NAME
Data::Range::Compare::Stream - Compute intersections of Ranges with Iterators
SYNOPSIS
use Data::Range::Compare::Stream;
use Data::Range::Compare::Stream::Iterator::Array;
use Data::Range::Compare::Stream::Iterator::Consolidate;
use Data::Range::Compare::Stream::Iterator::Compare::Asc;
# create the iterator for column_a's Consolidation iterator
my $column_a=Data::Range::Compare::Stream::Iterator::Array->new();
$column_a->create_range(3,11);
$column_a->create_range(17,19);
# create the iterator for column_b's Consolidation iterator
my $column_b=Data::Range::Compare::Stream::Iterator::Array->new();
$column_b->create_range(0,0);
$column_b->create_range(1,3);
$column_b->create_range(5,7);
$column_b->create_range(6,9);
$column_b->create_range(11,15);
$column_b->create_range(17,33);
# sort columns a and be in consolidate order
$column_a->prepare_for_consolidate_asc;
$column_b->prepare_for_consolidate_asc;
# create the consolidator object for column_a our iterator to it
my $column_a_consolidator=Data::Range::Compare::Stream::Iterator::Consolidate->new($column_a);
# create the consolidator object for column_b our iterator to it
my $column_b_consolidator=Data::Range::Compare::Stream::Iterator::Consolidate->new($column_b);
# create the object that will compare columns a and b
my $compare=new Data::Range::Compare::Stream::Iterator::Compare::Asc;
# add column a for processing
$compare->add_consolidator($column_a_consolidator);
# add column b for processing
$compare->add_consolidator($column_b_consolidator);
# now we can compute the intersections of our objects
while($compare->has_next) {
# fetch our current result object
my $row=$compare->get_next;
# if no ranges overlap with this row move on
next if $row->is_empty;
# now we can output the current range
my $common_range=$row->get_common;
my $overlap_count=$row->get_overlap_count;
print "A total of: [$overlap_count] Ranges intersected with Common range: $common_range\n";
my $overlap_ids=$row->get_overlap_ids;
for each my $consolidator_id (@{$overlap_ids}) {
if($consolidator_id==0) {
my $result=$row->get_consolidator_result_by_id($consolidator_id);
print " Column a contained the following overlaps $result\n";
} elsif($consolidator_id==1) {
my $result=$row->get_consolidator_result_by_id$consolidator_id);
print " Column b contained the following overlaps $result\n";
}
}
print "\n";
}
DESCRIPTION
This library implements an algorithom that can be used to compute gaps and intersections accross multiple sets of 2 dimensional ranges, from both a vertical and horizontal perspective.
OverView
Given 3 complex sets of data we will outline the process used to compute the horizontal intersections and vertical gaps in these sets of ranges.

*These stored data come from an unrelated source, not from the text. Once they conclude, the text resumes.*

(** [includes] finds the string wherever it occurs. *)
Lemma includes_iff (s p : string) : includes s p = true <-> occurs_in p s.
Proof.
  unfold occurs_in. induction s as [|a s IH]; cbn [includes].
  - rewrite orb_false_r, prefix_iff. split.
    + intros (rest & H). exists EmptyString, rest. exact H.
    + intros (before & after & H). destruct before; [exists after; exact H | discriminate H].
  - rewrite orb_true_iff, prefix_iff, IH. split.
    + intros [(rest & H)|(before & after & H)].
      * exists EmptyString, rest. exact H.
      * exists (String a before), after. cbn. now rewrite H.
    + intros (before & after & H). destruct before as [|b before].
      * left. exists after. exact H.
      * right. cbn in H. inversion H. exists before, after. reflexivity.
Qed.

Lemma is_space_iff (a : ascii) : is_space a = true <-> white a.
Proof.
  unfold is_space, white. cbv zeta.
  rewrite !orb_true_iff, andb_true_iff, !Nat.leb_le, !Nat.eqb_eq. cbn [In]. lia.
Qed.

(** [trimStart] drops the white space before the first other character. *)
Lemma trimStart_begins (a : ascii) (p' s : string) :
  is_space a = false ->
  startsWith (trimStart s) (String a p') = true <-> begins_after_white (String a p') s.
Proof.
  intros Ha. unfold startsWith, begins_after_white.
  induction s as [|b s IH]; cbn [trimStart].
  - rewrite prefix_iff. split.
    + intros (rest & H). discriminate H.
    + intros (ws & rest & Hw & H). destruct ws; discriminate H.
  - destruct (is_space b) eqn:Hb.
    + rewrite IH. split.
      * intros (ws & rest & Hw & ->). exists (String b ws), rest. split; [|reflexivity].
        intros [|i] c Hc; cbn in Hc.
        -- inversion Hc; subst. now apply is_space_iff.
        -- exact (Hw i c Hc).
      * intros (ws & rest & Hw & H). destruct ws as [|c ws]; cbn in H; inversion H; subst.
        -- congruence.
        -- exists ws, rest. split; [|reflexivity]. intros i c' Hc. exact (Hw (S i) c' Hc).
    + rewrite prefix_iff. split.
      * intros (rest & H). exists EmptyString, rest.
        split; [intros i c Hc; destruct i; discriminate Hc | exact H].
      * intros (ws & rest & Hw & H). destruct ws as [|c ws].
        -- exists rest. exact H.
        -- cbn in H. inversion H; subst. specialize (Hw 0%nat c eq_refl).
           apply is_space_iff in Hw. congruence.
Qed.
(** * Karaoke player: lyric synchronisation, line grouping and song processing

    A shallow embedding of [frontend/src/components/KaraokePlayer.js]
    (and of the part of [App.js] that owns the [isProcessing] flag).

    Conventions of the embedding:
    - a JS number holding a time in seconds is a binary64 [float] with the
      IEEE 754 operations of the kernel ([+], [-], [<=?], [<?]); a decimal
      literal stands for the nearest binary64 value, as in JS;
    - an index that may be [-1] is a [Z];
    - a JS array is a [list], [arr[i]] is the stdpp lookup [arr !! i]
      ([undefined] is [None]);
    - the React state cells are the fields of the record [Render], the live
      component is a [Player]; a handler or callback created by a render [r]
      is a function [Player -> Player] that reads the cells from [r] (its
      closure) and the refs from the player;
    - the [<audio>] element follows the DOM: an assignment to its
      [currentTime] throws on a value that is not finite and otherwise seeks
      inside the media; a handler that makes this assignment is a function
      [Player -> option Player], [None] being the exception. *)

From Stdlib Require Import ZArith Floats Lia Ascii.
From stdpp Require Import base option list strings.

#[local] Set Warnings "-inexact-float".
#[local] Open Scope Z_scope.

(** ** Data *)

(** One element of [karaokeData.lyrics]. *)
Record Word : Type := mkWord {
  text : string;
  start : float;
  end_ : float
}.

(** The response of [GET /karaoke/:id]; [karaokeData?.lyrics] may be absent. *)
Record KaraokeData : Type := mkKaraokeData {
  lyrics : option (list Word);
  audio_url : string
}.

(** [a >= b] and [a > b] on JS numbers ([a < b] is [a <? b]); every
    comparison with a NaN is false. *)
Definition geb (a b : float) : bool := (b <=? a)%float.
Definition gtb (a b : float) : bool := (b <? a)%float.

(** ** The scan of [updateProgress]

    [[
      let foundIndex = -1;
      for (let i = 0; i < karaokeData.lyrics.length; i++) {
        const currentWord = karaokeData.lyrics[i];
        const nextWord = karaokeData.lyrics[i + 1];
        if (syncedTime >= currentWord.start) {
          if (nextWord) {
            if (syncedTime < nextWord.start) { foundIndex = i; break; }
          } else { foundIndex = i; break; }
        }
      }
    ]]

    [scanFrom i ws] runs the loop from index [i], [ws] being the elements
    [lyrics[i], lyrics[i+1], ...]; it returns the final [foundIndex]. *)
Fixpoint scanFrom (i : Z) (ws : list Word) (syncedTime : float) : Z :=
  match ws with
  | [] => -1
  | currentWord :: rest =>
      if geb syncedTime (start currentWord) then
        match rest with
        | nextWord :: _ =>
            if (syncedTime <? start nextWord)%float then i
            else scanFrom (i + 1) rest syncedTime
        | [] => i
        end
      else scanFrom (i + 1) rest syncedTime
  end.

Definition foundIndex (ws : list Word) (syncedTime : float) : Z :=
  scanFrom 0 ws syncedTime.

(** ** The component

    [Render] holds the values one render of the component sees: the
    [useState] cells of [KaraokePlayer] and the [isProcessing] prop owned by
    [App]. A function created during a render (a handler, a timer callback)
    closes over that render's values and keeps them when the state moves on. *)
Record Render : Type := mkRender {
  karaokeData : option KaraokeData;
  error : option string;
  isPlaying : bool;
  currentTime : float;
  duration : float;
  currentWordIndex : Z;
  syncOffset : float;
  autoScrollEnabled : bool;
  isProcessing : bool
}.

(** The [<audio>] element behind [audioRef.current]: its playback
    position, its paused flag, and the duration of its media, which is NaN
    as long as no media data is available. The media is taken to be
    seekable over its whole length, from [0] to its duration. *)
Record Audio : Type := mkAudio {
  audio_currentTime : float;
  audio_paused : bool;
  audio_duration : float
}.

(** What a timer runs. Each callback carries the render it closes over;
    the poll callback of [processSong] reads no cell and clears its own
    interval, the timeout callback carries the identifier of the polling
    interval it clears. *)
Inductive Callback : Type :=
| CbUpdateProgress (r : Render)
| CbPoll
| CbTimeout (r : Render) (pollInterval : nat).

Inductive TimerKind : Type := Interval | Timeout.

(** One entry of the browser's timer table: [setInterval(cb, ms)] or
    [setTimeout(cb, ms)]. *)
Record Timer : Type := mkTimer {
  timer_id : nat;
  timer_kind : TimerKind;
  timer_ms : Z;
  timer_callback : Callback
}.

Inductive Request : Type :=
| GetKaraoke
| PostProcess
| GetStatus (pollInterval : nat).

#[global] Instance Request_eq_dec : EqDecision Request.
Proof. solve_decision. Defined.

(** A request whose response is awaited, with the continuation it resumes. *)
Inductive Pending : Type :=
| AwaitCached (r : Render)
| AwaitStarted (r : Render)
| AwaitStatus (pollInterval : nat)
| AwaitResult.

(** The live component: the current values of the cells, the two refs that
    matter ([currentWordRef] belongs to the layout), and the browser side:
    the timer table, the requests sent so far and the requests whose
    response is still awaited. *)
Record Player : Type := mkPlayer {
  cells : Render;
  audioRef : option Audio;
  intervalRef : option nat;
  timers : list Timer;
  nextTimer : nat;
  requests : list Request;
  awaiting : list Pending
}.

(** The [useState] setters and the [setIsProcessing] prop. *)
Definition withCells (f : Render -> Render) (p : Player) : Player :=
  mkPlayer (f (cells p)) (audioRef p) (intervalRef p) (timers p) (nextTimer p)
           (requests p) (awaiting p).

Definition setKaraokeData (v : option KaraokeData) : Player -> Player :=
  withCells (fun c => mkRender v (error c) (isPlaying c) (currentTime c)
    (duration c) (currentWordIndex c) (syncOffset c) (autoScrollEnabled c)
    (isProcessing c)).
Definition setError (v : option string) : Player -> Player :=
  withCells (fun c => mkRender (karaokeData c) v (isPlaying c) (currentTime c)
    (duration c) (currentWordIndex c) (syncOffset c) (autoScrollEnabled c)
    (isProcessing c)).
Definition setIsPlaying (v : bool) : Player -> Player :=
  withCells (fun c => mkRender (karaokeData c) (error c) v (currentTime c)
    (duration c) (currentWordIndex c) (syncOffset c) (autoScrollEnabled c)
    (isProcessing c)).
Definition setCurrentTime (v : float) : Player -> Player :=
  withCells (fun c => mkRender (karaokeData c) (error c) (isPlaying c) v
    (duration c) (currentWordIndex c) (syncOffset c) (autoScrollEnabled c)
    (isProcessing c)).
Definition setCurrentWordIndex (v : Z) : Player -> Player :=
  withCells (fun c => mkRender (karaokeData c) (error c) (isPlaying c)
    (currentTime c) (duration c) v (syncOffset c) (autoScrollEnabled c)
    (isProcessing c)).
Definition setAutoScrollEnabled (v : bool) : Player -> Player :=
  withCells (fun c => mkRender (karaokeData c) (error c) (isPlaying c)
    (currentTime c) (duration c) (currentWordIndex c) (syncOffset c) v
    (isProcessing c)).
Definition setIsProcessing (v : bool) : Player -> Player :=
  withCells (fun c => mkRender (karaokeData c) (error c) (isPlaying c)
    (currentTime c) (duration c) (currentWordIndex c) (syncOffset c)
    (autoScrollEnabled c) v).

(** Assignments to the refs and to the audio element. *)
Definition setAudioRef (a : option Audio) (p : Player) : Player :=
  mkPlayer (cells p) a (intervalRef p) (timers p) (nextTimer p)
           (requests p) (awaiting p).
Definition setIntervalRef (i : option nat) (p : Player) : Player :=
  mkPlayer (cells p) (audioRef p) i (timers p) (nextTimer p)
           (requests p) (awaiting p).

(** The playback position of the element becomes [t]: playback has moved
    on, or a seek has landed on [t]. *)
Definition audio_seek (t : float) (a : Audio) : Audio :=
  mkAudio t (audio_paused a) (audio_duration a).
(** * DarthVoice: the streaming voice transform of [main.cpp]

    A shallow embedding of the hand-rolled variant of the voice changer
    ([LowPassFilter], [PitchShifter] and the duplex device [AudioProcessor]
    of [main.cpp]) and the properties of its specification.

    The C++ type [double] is an interface here ([Double]): the program is
    written once over it and read at two instances, IEEE 754 binary64
    ([binary64], the arithmetic the compiled program runs on, through the
    kernel's primitive floats, every operation rounded once) and exact
    rational arithmetic ([exact], the arithmetic of the specification's
    formulas).  What depends on rounding is proved on binary64, from the
    rounding algorithm of [SpecFloat]. *)

From Stdlib Require Import ZArith QArith Qround List Bool Lia Lqa.
From Stdlib Require Import Floats Uint63.
From Stdlib Require Import Strings.Byte.
Import ListNotations.

Local Open Scope Z_scope.

(** ** The arithmetic of [double] *)

Declare Scope double_scope.
Delimit Scope double_scope with D.

Class Double (D : Type) : Type := {
  dadd : D -> D -> D;
  dsub : D -> D -> D;
  dmul : D -> D -> D;
  ddiv : D -> D -> D;
  (** conversion of an integer ([int], [qint16]) to [double] *)
  of_int : Z -> D;
  (** the two literals of the source text that are not integers:
      [3.14159265358979323846] and [0.8] *)
  lit_PI : D;
  lit_0_8 : D;
  (** [x < y] and [x <= y] *)
  dltb : D -> D -> bool;
  dleb : D -> D -> bool;
  (** the rational number a finite value stands for; [None] for an infinity
      or a NaN *)
  dvalue : D -> option Q
}.

Notation "x + y" := (dadd x y) : double_scope.
Notation "x - y" := (dsub x y) : double_scope.
Notation "x * y" := (dmul x y) : double_scope.
Notation "x / y" := (ddiv x y) : double_scope.
Notation "x <? y" := (dltb x y) : double_scope.
Notation "x <=? y" := (dleb x y) : double_scope.

(** *** IEEE 754 binary64 *)

Module Binary64.

(** [int] to [double]: exact for every [int] (the magnitude is below 2^53). *)
Definition of_int (z : Z) : float :=
  if z <? 0 then PrimFloat.opp (PrimFloat.of_uint63 (Uint63.of_Z (- z)))
  else PrimFloat.of_uint63 (Uint63.of_Z z).

(** The exact value of a [spec_float]: [(-1)^s * m * 2^e]. *)
Definition SFvalue (f : spec_float) : option Q :=
  match f with
  | S754_zero _ => Some (0 # 1)
  | S754_finite s m e =>
      let q := if 0 <=? e then inject_Z (Z.pos m * 2 ^ e)
               else Z.pos m # Pos.pow 2 (Z.to_pos (- e)) in
      Some (if s then Qopp q else q)
  | S754_infinity _ => None
  | S754_nan => None
  end.

Definition value (f : float) : option Q := SFvalue (Prim2SF f).

(** The sign of a [spec_float], when it has one. *)
Definition nonneg_or_nan (f : spec_float) : Prop :=
  match f with
  | S754_zero s => s = false
  | S754_infinity s => s = false
  | S754_finite s _ _ => s = false
  | S754_nan => True
  end.

End Binary64.

#[local] Set Warnings "-inexact-float".
(** * Netskope event collector: fetch, paginate, de-duplicate, checkpoint

    A shallow embedding of
    [Packs/Netskope/Integrations/NetskopeEventCollector/NetskopeEventCollector.py]
    and the properties of its incremental fetch engine.

    Python dictionaries are finite maps ([gmap]) keyed by strings, the
    [set] of already delivered identifiers is a [gset], Python integers are
    [Z], and exceptions are the [Raise] results of a small error monad.  The
    [while True] loop of [get_all_events] is driven by fuel; running out of
    it is the third result, [OutOfFuel]. *)

From stdpp Require Import gmap strings list fin_maps sorting.
From Stdlib Require Import ZArith Lia.

Local Open Scope string_scope.
Local Open Scope list_scope.
Local Open Scope Z_scope.

(** ** Python values *)

(** The values a record field or an identifier can take. *)
Inductive scalar :=
  | SNone
  | SInt (z : Z)
  | SStr (s : string).

Global Instance scalar_eq_dec : EqDecision scalar.
Proof. solve_decision. Defined.

Global Instance scalar_countable : Countable scalar.
Proof.
  refine (inj_countable'
    (fun a => match a with
              | SNone => inl ()
              | SInt z => inr (inl z)
              | SStr s => inr (inr s)
              end)
    (fun x => match x with
              | inl _ => SNone
              | inr (inl z) => SInt z
              | inr (inr s) => SStr s
              end) _).
  by intros [].
Defined.

(** An event record: a [dict] from field names to values. *)
Abbreviation record := (gmap string scalar).

(** What a last-run dictionary holds under a key: a timestamp (or any other
    scalar), a [list] of identifiers, or a [set] of identifiers. *)
Inductive pyobj :=
  | Atom (a : scalar)
  | PyList (l : list scalar)
  | PySet (s : gset scalar).

Global Instance pyobj_eq_dec : EqDecision pyobj.
Proof. solve_decision. Defined.

Abbreviation last_run_dict := (gmap string pyobj).

(** ** Exceptions *)

Inductive exn :=
  | KeyError
  | TypeError
  | ValueError.

Inductive outcome (A : Type) :=
  | Ret (a : A)
  | Raise (e : exn)
  | OutOfFuel.

Arguments Ret {A} a.
Arguments Raise {A} e.
Arguments OutOfFuel {A}.

Global Instance exn_eq_dec : EqDecision exn.
Proof. solve_decision. Defined.

Global Instance outcome_eq_dec {A} `{EqDecision A} : EqDecision (outcome A).
Proof. solve_decision. Defined.

Definition bind {A B} (m : outcome A) (k : A -> outcome B) : outcome B :=
  match m with
  | Ret a => k a
  | Raise e => Raise e
  | OutOfFuel => OutOfFuel
  end.

Notation "'let*' p := m 'in' k" := (bind m (fun p => k))
  (at level 10, p pattern, m at level 100, k at level 200).

(** [for x in l: acc = f(acc, x)], stopping at the first exception. *)
Fixpoint foldM {A B} (f : A -> B -> outcome A) (l : list B) (a : A) : outcome A :=
  match l with
  | [] => Ret a
  | x :: l' => let* a' := f a x in foldM f l' a'
  end.

(** [for x in l: f(x)] where [f] updates [x] in place. *)
Fixpoint mapM {A B} (f : A -> outcome B) (l : list A) : outcome (list B) :=
  match l with
  | [] => Ret []
  | x :: l' => let* y := f x in let* ys := mapM f l' in Ret (y :: ys)
  end.

(** ** Primitive operations of the language *)

(** [d[k]] *)
Definition subscript {V} (d : gmap string V) (k : string) : outcome V :=
  match d !! k with
  | Some v => Ret v
  | None => Raise KeyError
  end.

(** [d.get(k)], [None] when the key is absent. *)
Definition get (d : record) (k : string) : scalar :=
  default SNone (d !! k).

(** [a == o] for a scalar [a]: a list or a set never equals a scalar. *)
Definition py_eq (a : scalar) (o : pyobj) : bool :=
  match o with
  | Atom b => bool_decide (a = b)
  | _ => false
  end.

(** Truth value of an object, as [not], [or] and [if] see it. *)
Definition truthy (o : pyobj) : bool :=
  match o with
  | Atom SNone => false
  | Atom (SInt z) => negb (Z.eqb z 0)
  | Atom (SStr s) => negb (String.eqb s "")
  | PyList l => match l with [] => false | _ => true end
  | PySet s => negb (bool_decide (s = ∅))
  end.

Fixpoint chars (s : string) : list scalar :=
  match s with
  | EmptyString => []
  | String c s' => SStr (String c EmptyString) :: chars s'
  end.

(** [set(o)]: the elements of a list or a set, the characters of a string;
    [None] and integers are not iterable. *)
Definition py_set (o : pyobj) : outcome (gset scalar) :=
  match o with
  | PyList l => Ret (list_to_set l)
  | PySet s => Ret s
  | Atom (SStr s) => Ret (list_to_set (chars s))
  | Atom _ => Raise TypeError
  end.

(** [l[:n]]: the first [n] items, or all but the last [-n] when [n < 0]. *)
Definition slice_to {A} (n : Z) (l : list A) : list A :=
  if 0 <=? n then firstn (Z.to_nat n) l
  else firstn (Z.to_nat (Z.of_nat (length l) + n)) l.

Fixpoint str_repeat (n : nat) (s : string) : string :=
  match n with
  | O => ""
  | S n' => s +:+ str_repeat n' s
  end.

(** [a * 1000] *)
Definition times_1000 (a : scalar) : outcome scalar :=
  match a with
  | SNone => Raise TypeError
  | SInt z => Ret (SInt (z * 1000))
  | SStr s => Ret (SStr (str_repeat 1000 s))
  end.

(** ** Constants *)

Definition ALL_SUPPORTED_EVENT_TYPES : list string :=
  ["audit"; "page"; "network"; "application"; "alert"].
Definition MAX_EVENTS_PAGE_SIZE : Z := 10000.
Definition MAX_SKIP : Z := 50000.

(** ** [dedup_by_id] *)

(** [f'{event_type}-ids'] *)
Definition ids_key (event_type : string) : string := event_type +:+ "-ids".

(** The four locals the loop of [dedup_by_id] updates. *)
Record dedup_locals := {
  new_events : list record;
  new_events_ids : list scalar;
  last_run_ids : gset scalar;
  new_last_run : last_run_dict
}.

(** [new_events_ids or last_run_ids] *)
Definition ids_to_save (st : dedup_locals) : pyobj :=
  match new_events_ids st with
  | [] => PySet (last_run_ids st)
  | _ :: _ => PyList (new_events_ids st)
  end.

(** One iteration of the [for event in sorted_list[:limit]] loop.  The list
    and the set stored under the ids key are stored by reference in the
    source; every iteration stores them again, so the entry read after the
    loop is the one written here by the last iteration. *)
Definition dedup_iter (last_run : last_run_dict) (event_type : string)
    (st : dedup_locals) (event : record) : outcome dedup_locals :=
  let event_timestamp := get event "timestamp" in
  let event_id := get event "_id" in
  let event := <["event_id" := event_id]> event in
  let* saved := subscript last_run event_type in
  let st :=
    if py_eq event_timestamp saved then
      if bool_decide (event_id ∈ last_run_ids st) then st
      else {| new_events := new_events st ++ [event];
              new_events_ids := new_events_ids st;
              last_run_ids := {[event_id]} ∪ last_run_ids st;
              new_last_run := new_last_run st |}
    else {| new_events := new_events st ++ [event];
            new_events_ids := new_events_ids st ++ [event_id];
            last_run_ids := last_run_ids st;
            new_last_run := <[event_type := Atom event_timestamp]> (new_last_run st) |} in
  Ret {| new_events := new_events st;
         new_events_ids := new_events_ids st;
         last_run_ids := last_run_ids st;
         new_last_run := <[ids_key event_type := ids_to_save st]> (new_last_run st) |}.

Definition dedup_by_id (last_run : last_run_dict) (results : list record)
    (event_type : string) (limit : Z) : outcome (list record * last_run_dict) :=
  let* ids := py_set (default (PyList []) (last_run !! ids_key event_type)) in
  let sorted_list := rev results in
  let* st := foldM (dedup_iter last_run event_type) (slice_to limit sorted_list)
               {| new_events := []; new_events_ids := [];
                  last_run_ids := ids; new_last_run := ∅ |} in
  Ret (new_events st, new_last_run st).

(** ** The client *)

(** What one call of the client hands to the transport: the URL suffix and
    the entries of the JSON body (v1) or of the query parameters (v2). *)
Record request := {
  url_suffix : string;
  req_type : option string;
  starttime : pyobj;
  endtime : Z;
  req_limit : Z;
  req_skip : Z
}.

(** The entries [get_all_events] reads from a response: [.get('status')]
    and [.get('data', [])] for v1, [.get('ok')] and [.get('result', [])] for
    v2. *)
Record response := {
  resp_status : scalar;
  resp_ok : scalar;
  resp_data : list record;
  resp_result : list record
}.

Definition len {A} (l : list A) : Z := Z.of_nat (length l).

(** [len(results) == MAX_EVENTS_PAGE_SIZE] then [skip += MAX_EVENTS_PAGE_SIZE] *)
Definition next_skip (skip : Z) (results : list record) : Z :=
  if len results =? MAX_EVENTS_PAGE_SIZE then skip + MAX_EVENTS_PAGE_SIZE
  else skip.

(** [len(results) < MAX_EVENTS_PAGE_SIZE or not results or len(events) == MAX_SKIP] *)
Definition stop_paging (events results : list record) : bool :=
  (len results <? MAX_EVENTS_PAGE_SIZE)
  || match results with [] => true | _ => false end
  || (len events =? MAX_SKIP).

Section Collector.

(** The world outside the collector: the clock, the transport
    ([BaseClient._http_request], with its three retries) and the helper
    [timestamp_to_datestring] of the common server library are parameters.
    A transport call answers with a response and moves the world on. *)
Context {world : Type}.
Variable now : world -> Z.
Variable http_request : world -> request -> response * world.
Variable timestamp_to_datestring : scalar -> outcome string.

(** [last_run.get(event_type)] *)
Definition last_run_get (last_run : last_run_dict) (key : string) : pyobj :=
  default (Atom SNone) (last_run !! key).

(** [limit if is_command else MAX_EVENTS_PAGE_SIZE] *)
Definition page_limit (limit : Z) (is_command : bool) : Z :=
  if is_command then limit else MAX_EVENTS_PAGE_SIZE.

Definition get_events_request_v1 (w : world) (event_type : string)
    (last_run : last_run_dict) (skip limit : Z) (is_command : bool)
    : response * world :=
  http_request w
    {| url_suffix := "events";
       req_type := Some event_type;
       starttime := last_run_get last_run event_type;
       endtime := now w;
       req_limit := page_limit limit is_command;
       req_skip := skip |}.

See Figure 1 for the exaple sets of data.
Figure 1 ( Example Data )
Numeric Range set: A
+----------+
| 1 - 11 |
| 13 - 44 |
| 17 - 23 |
| 55 - 66 |
+----------+
Numeric Range set: B
+----------+
| 0 - 1 |
| 2 - 29 |
| 88 - 133 |
+----------+
Numeric Range set: C
+-----------+
| 17 - 29 |
| 220 - 240 |
| 241 - 250 |
+-----------+
Looking over data sets A,B, and C we can ses several problems: Set A contains ranges that overlap with each oher, and sets A through C do not align on consistent boundries.
Part of the process of comparing sets of data involves making sure there are no duplicates or overlaps in each individual source of data. The first action taken is the removal of duplicate and consolidation of overlapping ranges, this process can be seen by looking at the resulting conversion for "Numeric Range set: A" seen in see: Figure 2. THe overlapping range "17 - 23" is containted by a larger range in the set "13 - 44" thus "17 - 33" needs to be removed.
Figure 2 ( Numeric range set: A, post consolidation )
Consolidated Numeric Range set: A
+----------+
| 1 - 11 |
| 13 - 44 |
| 55 - 66 |
+----------+
The next step in the comparison process is iterating through our data and figuring out where the gaps are in each data set. Each set of data contains gaps between ranges, and those gaps need be calculated in order for a proper comparison of the data to begin.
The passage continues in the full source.